Sabine nahm ihr den Gummis*hwanz aus dem Mund, streichelte ihr über den Kopf und machte sich sogleich daran das Teil wieder in mir zu Platzieren, langsam machte es sich bei mir bemerkbar den Gummis*hwanz immer wieder rein und raus zu bekommen, mir war es fast peinlich, aber ich tropfte schon fast wieder vor Geilheit. Dies blieb auch nicht Sabine verborgen und mit den Worten “rate mal wer schon wieder feucht ist” begann sie den Dildo mehrmals rein und raus zu schieben, sofort begann ich zu stöhnen, Lisa und Manu beobachteten in Grundstellung das Geschehen und verfolgten aufmerksam wie Sabine mich aufs neue kommen ließ, meine M*schi zuckte extrem als mich der Orgasmus übermannte, Sabine machte es sichtlich Spaß und lächelnd erhob sie sich, während der Gummis*hwanz wieder zur Hälfte aus meinem L*ch ragte. Schon kam das Kommando und Lisa und Manu sprinteten erneut auf allen Vieren zu mir, erneut schaffte es Lisa mir den S*hwanz aus der Möse zu ziehen, zurück bei Stefanie und Sabine wurde sie wieder gelobt, doch diesmal war es dann Manus Aufgabe mir den S*hwanz wiedereinzusetzen. Dazu steckte Stefanie Manu den S*hwanz in den Mund und befahl ihn mir bis zur Hälfte in die M*schi zu stecken. Manu krabbelte zu mir und begann den Dildo gegen mein L*ch zu drücken, da ich feucht war ohne Ende rutschte dieser fast widerstandslos in meine Lustgrotte, Manu bemerkte das sie ihn zu tief reingesteckt hatte und zog ihn sofort wieder etwas heraus, ich wusste nicht ob sie das absichtlich machte, insgesamt veränderte sie die Position fast 5 Mal und dies erzeugte bei meiner nun ziemlich überreizten M*schi erneut einen Orgasmus.

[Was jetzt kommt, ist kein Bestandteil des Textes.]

(* ===== verification/PageTable.v ===== *)
(** * Guest page-table walk (plugin/memory.h, plugin/memory.c)

    The four-level walk [trans_addr] uses to turn a guest virtual address
    into a guest physical one, and the architectural walk it is meant to
    implement. *)

From S2P Require Import Prelude GuestMem LinuxX86.

(** ** plugin/memory.h *)

Definition PGDIR_SHIFT : Z := 39.
Definition PTRS_PER_PGD : Z := 512.
Definition PUD_SHIFT : Z := 30.
Definition PTRS_PER_PUD : Z := 512.
Definition PMD_SHIFT : Z := 21.
Definition PTRS_PER_PMD : Z := 512.
Definition PTRS_PER_PTE : Z := 512.
Definition PAGE_SHIFT : Z := 12.
Definition PTE_PFN_MASK : Z := 0x00003ffffffff000.

Definition sizeof_unsigned_long : Z := 8.

Definition pgd_index (address : Z) : Z :=
  Z.land (Z.shiftr address PGDIR_SHIFT) (PTRS_PER_PGD - 1).
Definition pgd_offset (cr3 address : Z) : Z :=
  u64 (cr3 + sizeof_unsigned_long * pgd_index address).

(** The accessors that take a pointer to an entry read it from guest RAM. *)
Definition pgd_page_vaddr (m : ram) (pgd : Z) : res Z :=
  v ← ld64 m pgd; Ok (__va (Z.land v PTE_PFN_MASK)).

Definition pud_index (address : Z) : Z :=
  Z.land (Z.shiftr address PUD_SHIFT) (PTRS_PER_PUD - 1).
Definition pud_offset (m : ram) (pgd address : Z) : res Z :=
  b ← pgd_page_vaddr m pgd; Ok (u64 (b + pud_index address * sizeof_unsigned_long)).
Definition pud_page_vaddr (m : ram) (pud : Z) : res Z :=
  v ← ld64 m pud; Ok (__va (Z.land v PTE_PFN_MASK)).

Definition pmd_index (address : Z) : Z :=
  Z.land (Z.shiftr address PMD_SHIFT) (PTRS_PER_PMD - 1).
Definition pmd_offset (m : ram) (pud address : Z) : res Z :=
  b ← pud_page_vaddr m pud; Ok (u64 (b + pmd_index address * sizeof_unsigned_long)).
Definition pmd_page_vaddr (m : ram) (pmd : Z) : res Z :=
  v ← ld64 m pmd; Ok (__va (Z.land v PTE_PFN_MASK)).

Definition pte_index (address : Z) : Z :=
  Z.land (Z.shiftr address PAGE_SHIFT) (PTRS_PER_PTE - 1).
Definition pte_offset_kernel (m : ram) (pmd address : Z) : res Z :=
  b ← pmd_page_vaddr m pmd; Ok (u64 (b + pte_index address * sizeof_unsigned_long)).

Inductive pg_level := PG_LEVEL_NONE | PG_LEVEL_4K | PG_LEVEL_2M | PG_LEVEL_1G | PG_LEVEL_NUM.

Definition pg_level_val (l : pg_level) : Z :=
  match l with
  | PG_LEVEL_NONE => 0 | PG_LEVEL_4K => 1 | PG_LEVEL_2M => 2
  | PG_LEVEL_1G => 3 | PG_LEVEL_NUM => 4
  end.

Definition PTE_SHIFT : Z := ilog2 PTRS_PER_PTE.
Definition page_level_shift (level : pg_level) : Z :=
  s32 (u64 ((PAGE_SHIFT - PTE_SHIFT) + pg_level_val level * PTE_SHIFT)).
Definition page_level_size (level : pg_level) : Z :=
  u64 (Z.shiftl 1 (page_level_shift level)).
Definition page_level_mask (level : pg_level) : Z :=
  u64 (Z.lnot (page_level_size level - 1)).

Definition pte_pfn (m : ram) (pte : Z) : res Z :=
  v ← ld64 m pte; Ok (Z.shiftr (Z.land v PTE_PFN_MASK) PAGE_SHIFT).

(** ** plugin/memory.c *)

(** The NULL test is on the host address [mem + gpa], which is not NULL
    for an address inside the block. *)
Definition read_gpa_ul (m : ram) (gpa : Z) : res Z := ld64 m gpa.

Definition trans_addr (m : ram) (addr cr3 : Z) : res Z :=
  let pgd_gva := pgd_offset cr3 addr in
  let pgd_hva := virt_to_phys pgd_gva in
  pud_gva ← pud_offset m pgd_hva addr;
  let pud_hva := virt_to_phys pud_gva in
  pmd_gva ← pmd_offset m pud_hva addr;
  let pmd_hva := virt_to_phys pmd_gva in
  pte_gva ← pte_offset_kernel m pmd_hva addr;
  let pte_hva := virt_to_phys pte_gva in
  let page_mask := page_level_mask PG_LEVEL_4K in
  pfn ← pte_pfn m pte_hva;
  let phys_addr := u64 (Z.shiftl pfn PAGE_SHIFT) in
  let offset := Z.land addr (u64 (Z.lnot page_mask)) in
  Ok (Z.lor phys_addr offset).

(** ** The architecture's walk

    Intel SDM, 4-level paging with a 46-bit physical address: an entry
    has a present bit 0, a page-size bit 7 (at the levels that map 1 GB
    and 2 MB pages) and a frame number in bits 12 to 45. *)

Inductive mapping := NotPresent | Page4K (pa : Z) | Page2M (pa : Z) | Page1G (pa : Z).

Definition present (e : Z) : bool := Z.testbit e 0.
Definition page_size_bit (e : Z) : bool := Z.testbit e 7.
Definition frame (e : Z) : Z := (e / 2 ^ 12) mod 2 ^ 34 * 2 ^ 12.
Definition entry_addr (table va level : Z) : Z :=
  table + 8 * ((va / 2 ^ (12 + 9 * level)) mod 512).

Definition x86_walk (m : ram) (cr3 va : Z) : res mapping :=
  e4 ← ld64 m (entry_addr cr3 va 3);
  if negb (present e4) then Ok NotPresent else
  e3 ← ld64 m (entry_addr (frame e4) va 2);
  if negb (present e3) then Ok NotPresent else
  if page_size_bit e3 then Ok (Page1G (frame e3 / 2 ^ 30 * 2 ^ 30 + va mod 2 ^ 30)) else
  e2 ← ld64 m (entry_addr (frame e3) va 1);
  if negb (present e2) then Ok NotPresent else
  if page_size_bit e2 then Ok (Page2M (frame e2 / 2 ^ 21 * 2 ^ 21 + va mod 2 ^ 21)) else
  e1 ← ld64 m (entry_addr (frame e2) va 0);
  if negb (present e1) then Ok NotPresent else
  Ok (Page4K (frame e1 + va mod 2 ^ 12)).

(** What [trans_addr] computes, without the entries' flag bits. *)
Definition flat_walk (m : ram) (cr3 va : Z) : res Z :=
  e4 ← ld64 m (entry_addr cr3 va 3);
  e3 ← ld64 m (entry_addr (frame e4) va 2);
  e2 ← ld64 m (entry_addr (frame e3) va 1);
  e1 ← ld64 m (entry_addr (frame e2) va 0);
  Ok (frame e1 + va mod 2 ^ 12).

(** ** Properties *)

Lemma land_pfn_mask e : Z.land e PTE_PFN_MASK = frame e.
Proof.
  unfold frame, PTE_PFN_MASK.
  change 70368744173568 with (Z.shiftl (Z.ones 34) 12).
  rewrite <- Z.shiftr_div_pow2, <- Z.land_ones, <- Z.shiftl_mul_pow2 by lia.
  apply Z.bits_inj'. intros i Hi.
  rewrite Z.land_spec. destruct (Z.ltb_spec i 12).
  - rewrite !Z.shiftl_spec_low by lia. apply andb_false_r.
  - rewrite !Z.shiftl_spec by lia. rewrite Z.land_spec, Z.shiftr_spec by lia.
    do 2 f_equal. lia.
Qed.

Lemma frame_range e : 0 <= frame e /\ frame e + 4096 <= 2 ^ 46.
Proof. unfold frame. pose proof (Z.mod_pos_bound (e / 2 ^ 12) (2 ^ 34)). lia. Qed.

Lemma index_mod a s : 0 <= s -> Z.land (Z.shiftr a s) 511 = (a / 2 ^ s) mod 512.
Proof. intros. change 511 with (Z.ones 9). by rewrite Z.land_ones, Z.shiftr_div_pow2 by lia. Qed.

(** A table entry reached through the direct mapping. *)
Lemma table_entry_addr t va level s :
  0 <= t -> t + 4096 <= 2 ^ 46 -> s = 12 + 9 * level -> 0 <= level ->
  virt_to_phys (u64 (__va t + Z.land (Z.shiftr va s) 511 * 8)) = entry_addr t va level.
Proof.
  intros ? ? -> ?. rewrite index_mod, Z.mul_comm by lia. unfold entry_addr.
  pose proof (Z.mod_pos_bound (va / 2 ^ (12 + 9 * level)) 512).
  apply virt_to_phys_va_off; unfold direct_mapped, __START_KERNEL_map, PAGE_OFFSET; lia.
Qed.

Lemma page_offset_mask a :
  0 <= a < 2 ^ 64 ->
  Z.land a (u64 (Z.lnot (page_level_mask PG_LEVEL_4K))) = a mod 2 ^ 12.
Proof.
  intros. replace (u64 (Z.lnot (page_level_mask PG_LEVEL_4K))) with (Z.ones 12) by reflexivity.
  by rewrite Z.land_ones by lia.
Qed.

Lemma frame_lor_offset e a : Z.lor (frame e) (a mod 2 ^ 12) = frame e + a mod 2 ^ 12.
Proof.
  symmetry. rewrite <- Z.lxor_lor, Z.add_nocarry_lxor; [done| |];
    apply Z.bits_inj'; intros i Hi; rewrite Z.land_spec, Z.bits_0;
    unfold frame; rewrite <- Z.shiftl_mul_pow2 by lia;
    (destruct (Z.ltb_spec i 12);
     [rewrite Z.shiftl_spec_low by lia; done
     |rewrite (Z.mod_pow2_bits_high a) by lia; apply andb_false_r]).
Qed.

Lemma pfn_roundtrip e : u64 (Z.shiftl (Z.shiftr (Z.land e PTE_PFN_MASK) PAGE_SHIFT) PAGE_SHIFT) = frame e.
Proof.
  rewrite land_pfn_mask. unfold PAGE_SHIFT. pose proof (frame_range e).
  rewrite Z.shiftr_div_pow2, Z.shiftl_mul_pow2 by lia.
  unfold frame at 1. rewrite Z.div_mul by lia. fold (frame e). apply u64_small. lia.
Qed.

(** [trans_addr], with its masks and shifts, is the arithmetic walk. *)
Lemma trans_addr_flat m pgd va :
  0 <= va < 2 ^ 64 -> 0 <= pgd -> pgd + 4096 <= 2 ^ 46 ->
  trans_addr m va (__va pgd) = flat_walk m pgd va.
Proof.
  intros Hva Hp Hp'. unfold trans_addr, flat_walk.
  unfold pgd_offset, pgd_index, pud_offset, pgd_page_vaddr, pud_index, pmd_offset,
    pud_page_vaddr, pmd_index, pte_offset_kernel, pmd_page_vaddr, pte_index, pte_pfn,
    sizeof_unsigned_long, PTRS_PER_PGD, PTRS_PER_PUD, PTRS_PER_PMD, PTRS_PER_PTE.
  change (512 - 1) with 511. rewrite (Z.mul_comm 8 (Z.land (Z.shiftr va PGDIR_SHIFT) 511)).
  rewrite (table_entry_addr pgd va 3 PGDIR_SHIFT) by (done || lia).
  destruct (ld64 m (entry_addr pgd va 3)) as [e4|]; rewrite ?bind_Ok, ?bind_Err; [|done].
  rewrite land_pfn_mask.
  pose proof (frame_range e4) as [? ?].
  rewrite (table_entry_addr (frame e4) va 2 PUD_SHIFT) by (done || lia).
  destruct (ld64 m (entry_addr (frame e4) va 2)) as [e3|]; rewrite ?bind_Ok, ?bind_Err; [|done].
  rewrite land_pfn_mask.
  pose proof (frame_range e3) as [? ?].
  rewrite (table_entry_addr (frame e3) va 1 PMD_SHIFT) by (done || lia).
  destruct (ld64 m (entry_addr (frame e3) va 1)) as [e2|]; rewrite ?bind_Ok, ?bind_Err; [|done].
  rewrite land_pfn_mask.
  pose proof (frame_range e2) as [? ?].
  rewrite (table_entry_addr (frame e2) va 0 PAGE_SHIFT) by (done || lia).
  destruct (ld64 m (entry_addr (frame e2) va 0)) as [e1|]; rewrite ?bind_Ok, ?bind_Err; [|done].
  rewrite pfn_roundtrip, page_offset_mask by done. by rewrite frame_lor_offset.
Qed.

Lemma x86_walk_4k_flat m pgd va pa :
  x86_walk m pgd va = Ok (Page4K pa) -> flat_walk m pgd va = Ok pa.
Proof.
  unfold x86_walk, flat_walk. intros H.
  repeat (apply bind_Ok_inv in H as (? & -> & H); rewrite bind_Ok;
          repeat (case_match; try discriminate H)).
  by injection H as <-.
Qed.

(** ** Claims *)

(** C1: for every address the architecture's four-level walk maps through
    a 4 KB page, [trans_addr], called with the page directory's direct-map
    address as the tasks' [cr3] field holds it, returns the same physical
    address, and it never reads outside the tables that walk reads. *)
Theorem trans_addr_refines_x86 m pgd va pa :
  0 <= va < 2 ^ 64 -> 0 <= pgd -> pgd + 4096 <= 2 ^ 46 ->
  x86_walk m pgd va = Ok (Page4K pa) ->
  trans_addr m va (__va pgd) = Ok pa.
Proof. intros. rewrite trans_addr_flat by done. by apply x86_walk_4k_flat. Qed.

(** A guest with one page directory at 0x1000 that maps 0xffffffffa0000000
    (module space) through a 4 KB page and 0xffffffffa0200000 through a
    2 MB page. *)
Definition demo_va : Z := 0xffffffffa0000123.
Definition demo_large_va : Z := 0xffffffffa0200123.
Definition demo_page_ram : ram := ram_of 0x4000000 [
  (0x1000 + 8 * 511, word64 0x2067); (0x2000 + 8 * 510, word64 0x3067);
  (0x3000 + 8 * 256, word64 0x4067); (0x4000, word64 0x8000000000005067);
  (0x3000 + 8 * 257, word64 0xe00083)].

Lemma trans_addr_refines_x86_witness :
  x86_walk demo_page_ram 0x1000 demo_va = Ok (Page4K 0x5123) /\
  trans_addr demo_page_ram demo_va (__va 0x1000) = Ok 0x5123.
Proof.
  assert (H : x86_walk demo_page_ram 0x1000 demo_va = Ok (Page4K 0x5123))
    by (vm_compute; reflexivity).
  split; [exact H|].
  apply (trans_addr_refines_x86 demo_page_ram 0x1000 demo_va 0x5123);
    [unfold demo_va; lia|lia|lia|exact H].
Defined.

(** [trans_addr] ignores the present and page-size bits.  It returns
    an address for a page that is not present, and on a 2 MB mapping it
    goes on as if the page were a page table, which gives another address
    than the processor's. *)
Theorem trans_addr_ignores_flags :
  (exists pa, x86_walk demo_page_ram 0x1000 demo_large_va = Ok (Page2M pa) /\
     trans_addr demo_page_ram demo_large_va (__va 0x1000) <> Ok pa) /\
  (exists va pa', x86_walk demo_page_ram 0x1000 va = Ok NotPresent /\
     trans_addr demo_page_ram va (__va 0x1000) = Ok pa').
Proof.
  split.
  - eexists. split; [vm_compute; reflexivity|]. vm_compute. discriminate.
  - exists 0, 0. split; vm_compute; reflexivity.
Qed.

Als Manu den Kopf hob und der Dildo nun an seinem Platz steckte grinste sie mich an und zwinkerte, somit war klar, dass es Absicht war mich mit dem Gummis*hwanz zu f*cken, dieses kleine Miststück, dachte ich bei mir und gleichzeitig hatte ich ein Lächeln im Gesicht, weil ich es schön fand das Manu anscheinend auch Spaß an diesem Spiel hatte. Noch fast 1 Stunde dauerte das Hündchen Training, danach durften wir Wasser aus einem Napf trinken, dazu wurde auch mir der Ballgag entfernt. Erschöpft aber Glücklich schlabberten wir gemeinsam unser Wasser, Sabine klatschte uns dabei immer wieder auf den Hintern, lobte uns und streichelte uns auch immer wieder über den Rücken. Ich hätte nie gedacht, dass der Tag trotz des Verlierens meiner Haare noch so schön hätte werden können. Wobei dieser Gedanke auch wieder Angst bei mir erzeugte, ich wurde gedemütigt, an den Titten aufgehangen, gefingert und musste mit einer Kerze im L*ch einen Ballon kaputt machen und dies machte mich glücklich? In meinem Kopf drehte sich alles und ich erschrak vor meinen eigenen Gedanken.